Emilio Ruiz1, Antonio Gordillo-Moscoso1, Eugenia Padilla1, Santiago Redondo1, Enrique Rodriguez2, Fernando Reguillo2, Ana M. Briones3, Cornelis van Breemen4, Elena Okon4, and Teresa Tejerina1

1 Department of Pharmacology, School of Medicine, Universidad Complutense, Madrid, Spain
2 Cardiac Surgery Service, Hospital Clínico San Carlos, Madrid, Spain
3 Department of Pharmacology and Therapeutics, School of Medicine, Universidad Autónoma de Madrid, Madrid, Spain
4 Department of Anesthesiology, Pharmacology and Therapeutics, The University of British Columbia, Vancouver, British Columbia, Canada

Address correspondence and reprint requests to Teresa Tejerina, Department of Pharmacology, School of Medicine, Universidad Complutense, 28040 Madrid, Spain.
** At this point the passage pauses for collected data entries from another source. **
(** X2: closing is idempotent.  Once [closePeer] has completed for a
    participant, a second [closePeer] for it (the close event the destroyed
    transport raises, or a close message of the remote side) completes too
    and leaves the world exactly as it is: no call on the old handle, no
    entry touched. *)
Theorem closePeer_idempotent (w w1 : World) (uid : string) :
  closePeer uid w = (w1, Ret tt) → closePeer uid w1 = (w1, Ret tt).
Proof.
  intros Hrun.
  destruct (talkieButtons (this w) !! uid) as [cls|] eqn:Hb.
  2: { destruct (closePeer_no_button w uid Hb) as (w2 & Hthrow & _).
       rewrite Hthrow in Hrun. discriminate. }
  rewrite (closePeer_run _ _ cls Hb) in Hrun. injection Hrun as <-.
  set (cls1 := cls ∖ {["sussuros-stream-broadcasting"]}
                   ∖ {["sussuros-stream-connected"]}
                   ∖ {["sussuros-peer-connected"]}).
  rewrite (closePeer_run _ _ cls1) by (cbn; apply lookup_insert_eq).
  f_equal. unfold closed at 1.
  assert (Hs : session (closed uid cls w) uid = None).
  { unfold session, closed. cbn. apply (JsMapFacts.get_delete_eq (V:=nat)). }
  rewrite Hs.
  assert (Hr : remoteStreams (this (closed uid cls w)) !! uid = None)
    by (cbn; apply lookup_delete_eq).
  assert (Hl : localStreams (this (closed uid cls w)) !! uid = None)
    by (cbn; apply lookup_delete_eq).
  rewrite Hr, Hl. cbn [stop_stream].
  unfold closed. cbn [this heap game pending trace peers audioElements
    remoteStreams localStreams talkieButtons savedAvEnabledState
    _savedMutedFlag _savedBroadcasting handles streams nextHandle nextStream].
  rewrite JsMap_delete_twice, !delete_delete_eq, insert_insert_eq.
  replace (cls1 ∖ {["sussuros-stream-broadcasting"]}
                ∖ {["sussuros-stream-connected"]}
                ∖ {["sussuros-peer-connected"]}) with cls1
    by (subst cls1; set_solver).
  reflexivity.
Qed.

Lemma closePeer_idempotent_witness :
  closePeer "u2" Demo.closed_early = (Demo.closed_early, Ret tt).
Proof.
  apply (closePeer_idempotent Demo.connecting Demo.closed_early "u2").
  vm_compute. reflexivity.
Defined.

(** What [closePeer] leaves behind when it throws. *)
Lemma closePeer_failed (w : World) (uid : string) :
  talkieButtons (this w) !! uid = None →
  ∃ w' e, closePeer uid w = (w', Throw e) ∧
    audioElements (this w') !! uid = None ∧
    remoteStreams (this w') !! uid = None ∧
    (∀ sid, remoteStreams (this w) !! uid = Some sid → released w' sid) ∧
    (∀ sid, localStreams (this w) !! uid = Some sid → released w' sid) ∧
    localStreams (this w') = localStreams (this w) ∧
    peers (this w') = peers (this w) ∧
    handles (heap w') = handles (heap w) ∧
    trace w' = trace w.
Proof.
  intros Hb. unfold closePeer, released, getTracks. mx.
  destruct (remoteStreams (this w) !! uid) as [rsid|] eqn:Hr; mx;
    (destruct (localStreams (this w) !! uid) as [lsid|] eqn:Hl; mx);
    rewrite Hb; (eexists _, _; split; [reflexivity|]); proj;
    repeat split; try done; try apply lookup_delete_eq;
    intros sid Heq; simplify_eq.
  - apply (released_stop_stream _ (Some lsid)); left.
    apply (released_stop_stream _ (Some sid)); by right.
  - apply (released_stop_stream _ (Some sid)); by right.
  - apply (released_stop_stream _ (Some sid)); by right.
  - apply (released_stop_stream _ (Some sid)); by right.
Qed.

(** X3: [closePeer] for a participant without a button fails half way.  It
    throws a TypeError after the audio element and the inbound stream were
    dropped and the tracks of both streams stopped, and before the rest:
    the outbound stream stays in [localStreams], the session stays in
    [peers], its handle is not destroyed and no call reaches the
    transport. *)
Theorem closePeer_without_button_stops_half_way (w : World) (uid : string) :
  talkieButtons (this w) !! uid = None →
  ∃ w' e, closePeer uid w = (w', Throw e) ∧
    audioElements (this w') !! uid = None ∧
    remoteStreams (this w') !! uid = None ∧
    (∀ sid, remoteStreams (this w) !! uid = Some sid → released w' sid) ∧
    (∀ sid, localStreams (this w) !! uid = Some sid → released w' sid) ∧
    localStreams (this w') = localStreams (this w) ∧
    peers (this w') = peers (this w) ∧
    handles (heap w') = handles (heap w) ∧
    trace w' = trace w.
Proof. exact (closePeer_failed w uid). Qed.

Lemma closePeer_without_button_stops_half_way_witness :
  ∃ w' e, closePeer "u9" Demo.connected_u2 = (w', Throw e) ∧
          peers (this w') = peers (this Demo.connected_u2).
Proof.
  destruct (closePeer_without_button_stops_half_way Demo.connected_u2 "u9")
    as (w' & e & Hrun & _ & _ & _ & _ & _ & Hp & _);
    [vm_compute; reflexivity|].
  by exists w', e.
Defined.

(** ** closeAllPeers, again *)

Lemma closeOne_failed (w : World) (uid : string) :
  talkieButtons (this w) !! uid = None →
  ∃ w' e, closeOne uid w = (w', Throw e) ∧
          peers (this w') = peers (this w) ∧
          trace w' =
            trace w ++ [Log debug "Closing peer (";
                        Emit {| action := "peer-close"; userId := uid;
                                data := None; broadcasting := None |}].
Proof.
  intros Hb. unfold closeOne. munfold.
  match goal with |- context [closePeer uid ?w0] =>
    destruct (closePeer_failed w0 uid) as
      (w' & e & Hrun & _ & _ & _ & _ & _ & Hp & _ & Htr); [exact Hb|] end.
  rewrite Hrun. exists w', e. split; [reflexivity|].
  split; [exact Hp|]. rewrite Htr. cbn. by rewrite <- app_assoc.
Qed.

Lemma forEach_close_until (k : string) (h : nat) (post pre : list (string * nat)) :
  ∀ w, peers (this w) = pre ++ (k, h) :: post →
  NoDup (JsMap.keys (pre ++ (k, h) :: post)) →
  (∀ uid, uid ∈ JsMap.keys pre → is_Some (talkieButtons (this w) !! uid)) →
  talkieButtons (this w) !! k = None →
  ∃ w' e, forEach_peers (JsMap.keys (pre ++ (k, h) :: post)) closeOne w =
            (w', Throw e) ∧
          peers (this w') = (k, h) :: post ∧
          trace w' =
            trace w ++ flat_map close_trace pre ++
            [Log debug "Closing peer (";
             Emit {| action := "peer-close"; userId := k;
                     data := None; broadcasting := None |}].
Proof.
  induction pre as [|[k0 h0] pre IH]; intros w Hps Hnd Hbtn Hk.
  - unfold JsMap.keys. cbn [app fmap list_fmap]. rewrite forEach_peers_cons.
    cbn [fst].
    assert (Hs : session w k = Some h).
    { unfold session. rewrite Hps. simpl. by rewrite decide_True. }
    rewrite (peers_has_true _ _ _ Hs).
    destruct (closeOne_failed w k Hk) as (w' & e & Hrun & Hp & Htr).
    rewrite Hrun. exists w', e. split; [reflexivity|].
    split; [by rewrite Hp|]. exact Htr.
  - unfold JsMap.keys in *. rewrite <- app_comm_cons in *.
    rewrite fmap_cons in Hnd, Hbtn |- *. cbn [fst] in *.
    apply NoDup_cons in Hnd as [Hk0 Hnd].
    destruct (Hbtn k0) as [cls Hcls]; [by left|].
    assert (Hs : session w k0 = Some h0).
    { unfold session. rewrite Hps. simpl. by rewrite decide_True. }
    rewrite forEach_peers_cons, (peers_has_true _ _ _ Hs).
    rewrite (closeOne_run _ _ cls) by exact Hcls.
    set (w0 := with_trace _ w).
    assert (Hne : k0 ≠ k).
    { intros ->. apply Hk0. rewrite fmap_app, fmap_cons.
      apply elem_of_app; right. by left. }
    destruct (IH (closed k0 cls w0)) as (w' & e & Hrun & Hp & Htr).
    + cbn. rewrite Hps. rewrite JsMapFacts.keys_delete_cons.
      by apply JsMapFacts.delete_absent.
    + exact Hnd.
    + intros uid Hin. cbn.
      destruct (decide (k0 = uid)) as [->|Hne'].
      * rewrite lookup_insert_eq. by eexists.
      * rewrite lookup_insert_ne by done. apply Hbtn. by right.
    + cbn. by rewrite lookup_insert_ne.
    + exists w', e. split; [exact Hrun|]. split; [exact Hp|].
      rewrite Htr. cbn. unfold session. cbn. rewrite Hps. simpl.
      rewrite decide_True by done. cbn. by rewrite <- !app_assoc.
Qed.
E-mail: teje{at}med.ucm.es

Abbreviations: CRP, C-reactive protein; ERK1/2, extracellular signal–related kinases 1 and 2; IMA, internal mammary artery; TBS-T, Tris-buffered saline with Tween; VSMC, vascular smooth muscle cell

An emerging body of evidence suggests that vascular remodeling in diabetic patients involves a perturbation of the balance between cell proliferation and cell death. Our aim was to study whether arteries and vascular smooth muscle cells (VSMCs) isolated from diabetic patients exhibit resistance to apoptosis induced by several stimuli. Internal mammary arteries (IMAs) were obtained from patients who had undergone coronary artery bypass graft surgery. Arteries from diabetic patients showed increasing levels of Bcl-2 expression in the media layer, measured by immunofluorescence and by Western blotting. Human IMA VSMCs from diabetic patients showed resistance to apoptosis, measured as DNA fragmentation and caspase-3 activation, induced by C-reactive protein (CRP) and other stimuli, such as hydrogen peroxide and 7ß-hydroxycholesterol. The diabetic cells also exhibited overexpression of Bcl-2. Knockdown of Bcl-2 expression with Bcl-2 siRNA in cells from diabetic patients reversed the resistance to induced apoptosis. Consistent with the above, we found that pretreatment of nondiabetic VSMCs with high glucose abolished the degradation of Bcl-2 induced by CRP. Moreover, cell proliferation was increased in diabetic compared with nondiabetic cells. This differential effect was potentiated by glucose. We conclude that the data provide strong evidence that arterial remodeling in diabetic patients results from a combination of decreased apoptosis and increased proliferation.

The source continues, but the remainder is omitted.